Right now, I am focusing on just detecting the alphanumeric and the shape.
Using OpenCV, I have created a sample image by embedding (shape+alphanumeric) image on an aerial view image.(The shapes and alphabets have been rotated by a random angle), something of this kind:
Now, I plan to use a pre-trained YOLOv5 model for detecting the alphanumeric, and shape detection. Basically, I want to perform transfer-learning, i.e fine-tune it for detecting characters and shapes.
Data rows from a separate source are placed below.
(** * hjmpy: forward curves, volatility models and the HJM orchestrator

    A shallow embedding of the Python package [hjmpy]
    (forwardCurve/forwardCurve.py, market/market.py,
    volatilityModel/{volatilityModel,exponential,multiFactor}.py, hjmModel.py).

    Conventions of the embedding.
    - A Python [float] / [np.float64] is idealised as a real number of [R];
      [np.log] is [ln], [np.exp] is [exp].  NaN, infinities and rounding are
      not represented: a statement about a computed value is a statement
      about the exact real value of the same expression.
    - A one-dimensional [np.ndarray] is a [list R]; a two-dimensional one is
      the list of its rows.  The package never writes to an array in place
      ([np.log], [np.diff], boolean indexing and [np.column_stack] return
      fresh arrays), so arrays are values.
    - A Python exception is a constructor of [exn]; code that can raise
      returns a [result].  A method that assigns attributes of its receiver,
      or whose effect on the receiver is the subject of a statement, is a
      function [Method S A], from the receiver before the call to the
      receiver after it and the outcome; a method that only computes from
      the attributes ([get_forward], [log_returns], [sigma], [get_curve]) is
      a function of the receiver.
    - A Python [dict] is an association list in insertion order.
    - The routines of SciPy and scikit-learn the package calls are either
      modelled after the library ([interp1d], [np.diff], [np.column_stack])
      or taken as parameters ([curve_fit], [PCA.fit]). *)

From Stdlib Require Import String.
From Stdlib Require Import Reals Lra Lia ZArith List Bool Arith.
From Stdlib Require Import Sorted Permutation.
Import ListNotations.

Open Scope R_scope.

(** ** Exceptions and outcomes *)

Inductive exn : Set :=
| KeyError
| AttributeError
| IndexError
| ValueError
| TypeError
| NotImplementedError.

Inductive result (A : Type) : Type :=
| Ok (a : A)
| Raise (e : exn).

Arguments Ok {A} a.
Arguments Raise {A} e.

Definition rbind {A B : Type} (r : result A) (k : A -> result B) : result B :=
  match r with
  | Ok a => k a
  | Raise e => Raise e
  end.

Notation "x <-? r ;; k" := (rbind r (fun x => k))
  (at level 61, r at next level, right associativity).

Definition raises {A : Type} (r : result A) : Prop :=
  exists e, r = Raise e.

(** A method call: receiver before, receiver after and outcome.  What was
    assigned before an exception is raised stays assigned. *)
Definition Method (S A : Type) : Type := S -> S * result A.

Definition ret {S A : Type} (a : A) : Method S A := fun s => (s, Ok a).

Definition throw {S A : Type} (e : exn) : Method S A := fun s => (s, Raise e).

Definition bind {S A B : Type} (m : Method S A) (k : A -> Method S B)
  : Method S B :=
  fun s =>
    match m s with
    | (s', Ok a) => k a s'
    | (s', Raise e) => (s', Raise e)
    end.

(** Reading an attribute of the receiver. *)
Definition attr {S A : Type} (f : S -> A) : Method S A := fun s => (s, Ok (f s)).

(** Running a computation that does not touch the receiver. *)
Definition lift {S A : Type} (r : result A) : Method S A := fun s => (s, r).

Notation "x <- m ;; k" := (bind m (fun x => k))
  (at level 61, m at next level, right associativity).

(** ** Python and NumPy primitives *)

(** [a <= b] on floats, as a boolean. *)
Definition Rleb (a b : R) : bool := if Rle_dec a b then true else false.

(** [dict]: association list in insertion order, keys unique. *)
Module PyDict.

Definition dict (V : Type) : Type := list (string * V).

Fixpoint get {V : Type} (d : dict V) (k : string) : option V :=
  match d with
  | [] => None
  | (k', v) :: d' => if String.eqb k' k then Some v else get d' k
  end.

(** [d[k]] *)
Definition getitem {V : Type} (d : dict V) (k : string) : result V :=
  match get d k with
  | Some v => Ok v
  | None => Raise KeyError
  end.

(** [d[k] = v]: an existing key keeps its position, a new one goes last. *)
Fixpoint setitem {V : Type} (d : dict V) (k : string) (v : V) : dict V :=
  match d with
  | [] => [(k, v)]
  | (k', v') :: d' =>
      if String.eqb k' k then (k, v) :: d' else (k', v') :: setitem d' k v
  end.

Definition values {V : Type} (d : dict V) : list V := map snd d.

Definition keys {V : Type} (d : dict V) : list string := map fst d.

End PyDict.

Module Np.

(** [np.log], for positive entries: at 0 and below the program gives
    [-inf] or [nan], which [R] does not hold. *)
Definition log (a : list R) : list R := map ln a.

(** [np.diff]: first differences, empty below two entries. *)
Fixpoint diff (a : list R) : list R :=
  match a with
  | x :: (y :: _) as t => (y - x) :: diff t
  | _ => []
  end.

(** [np.sum] *)
Definition sum (a : list R) : R := fold_right Rplus 0 a.

(** [np.cumsum] *)
Fixpoint cumsum_from (acc : R) (a : list R) : list R :=
  match a with
  | [] => []
  | x :: t => (acc + x) :: cumsum_from (acc + x) t
  end.

Definition cumsum (a : list R) : list R := cumsum_from 0 a.

(** [a[i]] for an integer [i]: a negative index counts from the end. *)
Definition getitem (a : list R) (i : Z) : R :=
  nth (Z.to_nat (if (i <? 0)%Z then i + Z.of_nat (length a) else i)) a 0.

(** [a[-1]] *)
Definition last_item (a : list R) : result R :=
  match a with
  | [] => Raise IndexError
  | _ => Ok (last a 0)
  end.

(** [a[mask]] for a boolean mask: the shapes must agree. *)
Fixpoint select (a : list R) (mask : list bool) : list R :=
  match a, mask with
  | x :: a', b :: mask' => if b then x :: select a' mask' else select a' mask'
  | _, _ => []
  end.

Definition bool_index (a : list R) (mask : list bool) : result (list R) :=
  if (length mask =? length a)%nat then Ok (select a mask) else Raise IndexError.

(** [a[start:]] for an integer [start]. *)
Definition slice_from (a : list R) (start : Z) : list R :=
  let n := Z.of_nat (length a) in
  let s := if (start <? 0)%Z then Z.max (start + n) 0 else Z.min start n in
  skipn (Z.to_nat s) a.

(** [np.column_stack] of one-dimensional arrays: the matrix whose columns
    they are, as the list of its rows. *)
Definition column_stack (cols : list (list R)) : result (list (list R)) :=
  match cols with
  | [] => Raise ValueError
  | c0 :: _ =>
      if forallb (fun c => (length c =? length c0)%nat) cols
      then Ok (map (fun i => map (fun c => nth i c 0) cols)
                 (seq 0 (length c0)))
      else Raise ValueError
  end.

(** [np.clip] *)
Definition clip (i lo hi : Z) : Z := Z.min (Z.max i lo) hi.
I have a script ready that creates the dataset for this purpose. Right now I have one image, but by running a few for loops, I can create many combinations of the (shape+character+aerial view)image to create a dataset, however, I have a few questions to ask before I proceed:
1. What roughly, should be the ideal size of that dataset for performing transfer learning of this sort? A tutorial on yolov5 here:https://docs.ultralytics.com/tutorials/train-custom-datasets/ uses just the 128 images (coco128) for training the pre-trained model again. Is there an adverse effect of using a large number of images for fine-tuning? Right now, I plan to use about 1000 images, although the script is capable of creating much more. Also, we need to consider the fact that the network needs to detect both shapes and characters.
2.If the answer to 1 is that we need small datasets, then to what extent should I consider rotating the texts and shapes? With lesser images, I fear that the network will not gain the ability to learn what truly is a $9$ or an $F$. Right now, I have used a gaussian distribution with mean=0, standard deviation=50.
3.How exactly should I approach creating the labels in the yolo format? There will be exactly 2 labels per training image. Now, there are some tools such as roboflow that can create the labels in the yolo format, but from what I've seen, we will need to annotate the images manually. Now if the dataset is say ~1000 images then I can consider doing it manually but not for sizes much larger than that...Isn't there a more efficient way of creating labels for large datasets?
4. Are there any pre-processing steps that should be kept in mind before starting the training? Such as changing the input shape or sizing them up to a particular size? I do plan the blur the entire thing (GaussianBlur) once created.